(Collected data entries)
= = = = =

Lemma submit_order_ok n price amount ty trades (s : Sim) :
  sim_inv n s -> Z.of_nat n + 1 < 2 ^ 29 -> 1 <= amount <= MAX_AMOUNT ->
  wp (submit_order price amount ty trades)
    (fun t s' => sim_inv (S n) s' /\ trades <= t <= trades + 1) no_exit s.
Proof.
  intros Hinv Hmax Ha. unfold submit_order. apply wp_bind. eapply wp_val.
  { unfold book_mach, zoom. rewrite create_order_run. reflexivity. }
  assert (Hn : length (store (b_mach s)) = n) by (by destruct Hinv as (? & ? & _ & _ & _ & ?)).
  set (ord := new_order price amount ty "AAA" _). rewrite Hn.
  assert (Hord : tradable MAX_AMOUNT ord).
  { unfold tradable, MAX_AMOUNT in *. cbn. rewrite s16_small by lia. lia. }
  destruct (push_new n s ord ty Hinv Hmax eq_refl Hord) as (s2 & Hpush & Hinv2).
  apply wp_bind. eapply wp_val.
  { apply book_load. cbn. rewrite length_app. cbn. rewrite <- Hn. lia. }
  assert (Hlook : (store (b_mach s) ++ [ord]) !!! n = ord)
    by (by rewrite <- Hn, lookup_total_app_r, Nat.sub_diag by lia).
  cbn [store set_store]. rewrite Hlook. change (type ord) with ty.
  destruct (ty =? 0); cbn [negb] in *.
  - apply wp_bind. eapply wp_val; [exact Hpush|]. apply wp_bind. eapply wp_val; [reflexivity|].
    by apply count_check_ok, sim_inv_mach.
  - apply wp_bind. eapply wp_val; [exact Hpush|]. apply wp_bind. eapply wp_val; [reflexivity|].
    by apply count_check_ok, sim_inv_mach.
Qed.

Lemma no_memory_order_ok n trades (s : Sim) :
  sim_inv n s -> Z.of_nat n + 1 < 2 ^ 29 ->
  wp (automatic_order trades) (fun t s' => sim_inv (S n) s' /\ trades <= t <= trades + 1) no_exit s.
Proof.
  intros Hinv Hmax. unfold automatic_order.
  apply wp_bind. destruct (book_draw 1 MAX_PRICE s) as (price & Hrunp & Hp); [done..|].
  eapply wp_val; [exact Hrunp|]. eapply sim_inv_mach in Hinv; [|exact (eq_refl (store (next_rand _)))].
  apply wp_bind. edestruct (book_draw 1 MAX_AMOUNT) as (amount & Hruna & Ha); [done..|].
  eapply wp_val; [exact Hruna|]. eapply sim_inv_mach in Hinv; [|exact (eq_refl (store (next_rand _)))].
  apply wp_bind. edestruct (book_draw 0 1) as (ty & Hrunt & Ht); [done..|].
  eapply wp_val; [exact Hrunt|]. eapply sim_inv_mach in Hinv; [|exact (eq_refl (store (next_rand _)))].
  by apply submit_order_ok.
Qed.

Lemma sim_inv_init m : store m = [] -> sim_inv 0 (init_sim m).
Proof.
  intros Hst. exists [], []. cbn. rewrite Hst. split; [|done]. split; [..|constructor|simpl; lia].
  - split; [split; cbn; [by eexists|done|done|lia]|done|constructor|intros j Hj; simpl in Hj; lia].
  - split; [split; cbn; [by eexists|done|done|lia]|done|constructor|intros j Hj; simpl in Hj; lia].
Qed.

Lemma automatic_loop_ok orders :
  0 <= orders < 2 ^ 29 ->
  wp (loop (S (Z.to_nat orders)) (automatic_body orders) (0, 0))
    (fun trades s' => sim_inv (Z.to_nat orders) s' /\ 0 <= trades <= orders) no_exit (init_sim init_mach).
Proof.
  intros Horders.
  apply (wp_loop (fun '(i, trades) s => 0 <= i <= orders /\ 0 <= trades <= i /\ sim_inv (Z.to_nat i) s)
    (fun '(i, _) _ => Z.to_nat (orders - i))); [|lia|].
  - intros [i trades] s (Hi & Ht & Hinv). cbn [automatic_body].
    destruct (Z.ltb_spec i orders) as [Hlt|Hge].
    + apply wp_bind. eapply wp_mono; [by apply (no_memory_order_ok _ trades _ Hinv); lia| |done].
      intros t s' [Hinv' Ht']. apply wp_ret. split; [|lia]. split; [lia|]. split; [lia|].
      by replace (Z.to_nat (i + 1)) with (S (Z.to_nat i)) by lia.
    + apply wp_ret. replace orders with i by lia. done.
  - split; [lia|]. split; [lia|]. by apply sim_inv_init.
Qed.

End Runs.

(** ** Properties *)

(** C39: for any clock and any values of [rand], the random mode of the program
without pages never meets undefined behaviour and always ends normally; it has
then made exactly [orders] orders and counted at most one trade per order, both
heaps are well formed and every order left still has shares. *)
Theorem no_memory_execution_correct `{EnvOk} orders :
  0 <= orders < 2 ^ 29 ->
  wp (automatic_execution orders)
    (fun _ s' => sim_inv (Z.to_nat orders) s' /\
       exists trades out, 0 <= trades <= orders /\
         output (b_mach s') = out ++ [mkLine Stdout "Trades executed: %d\n" [Int trades]])
    no_exit (init_sim init_mach).
Proof.
  intros Horders. unfold automatic_execution. apply wp_bind.
  eapply wp_mono; [by apply automatic_loop_ok| |done].
  intros trades s' [Hinv Ht]. eapply wp_val; [reflexivity|]. cbn.
  split; [by apply sim_inv_mach|]. by eexists trades, _.
Qed.

Lemma no_memory_execution_correct_witness :
  wp (@automatic_execution demo_env 100)
    (fun _ s' => sim_inv (Z.to_nat 100) s' /\
       exists trades out, 0 <= trades <= 100 /\
         output (b_mach s') = out ++ [mkLine Stdout "Trades executed: %d\n" [Int trades]])
    no_exit (init_sim init_mach).
Proof. apply (@no_memory_execution_correct demo_env demo_env_ok 100). lia. Defined.

(** Three asks for one share at 10, then a bid for ten shares at 10. *)
Definition crossing_env : Env := {|
  clock := fun n => mkTimespec 0 (Z.of_nat n mod 1000000000);
  rand_value := fun n => default 0 ([9; 0; 1; 9; 0; 1; 9; 0; 1; 9; 9; 0] !! n);
  open_limit := 64
|}.

(** One call of [check_for_trade] per order is not enough: a run can end
with the best bid at or above the best ask. *)
Theorem one_check_per_order_is_not_enough :
  exists s' p q ask bid, @automatic_execution crossing_env 4 (init_sim init_mach) = Val tt s' /\
    0 < size (b_asks s') /\ 0 < size (b_bids s') /\
    array_get (data (b_asks s')) 0 = Some (Some p) /\ store (b_mach s') !! p = Some ask /\
    array_get (data (b_bids s')) 0 = Some (Some q) /\ store (b_mach s') !! q = Some bid /\
    price ask <= price bid.
Proof.
  eexists _, _, _, _, _. split; [vm_compute; reflexivity|]. cbn [b_asks b_bids b_mach size data store].
  split; [lia|]. split; [lia|]. do 4 (split; [reflexivity|]). simpl. lia.
Qed.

= = = = =

Scan the records for the string "size". Copy each line in which it appears.

    0 < size (b_asks s') /\ 0 < size (b_bids s') /\
  eexists _, _, _, _, _. split; [vm_compute; reflexivity|]. cbn [b_asks b_bids b_mach size data store].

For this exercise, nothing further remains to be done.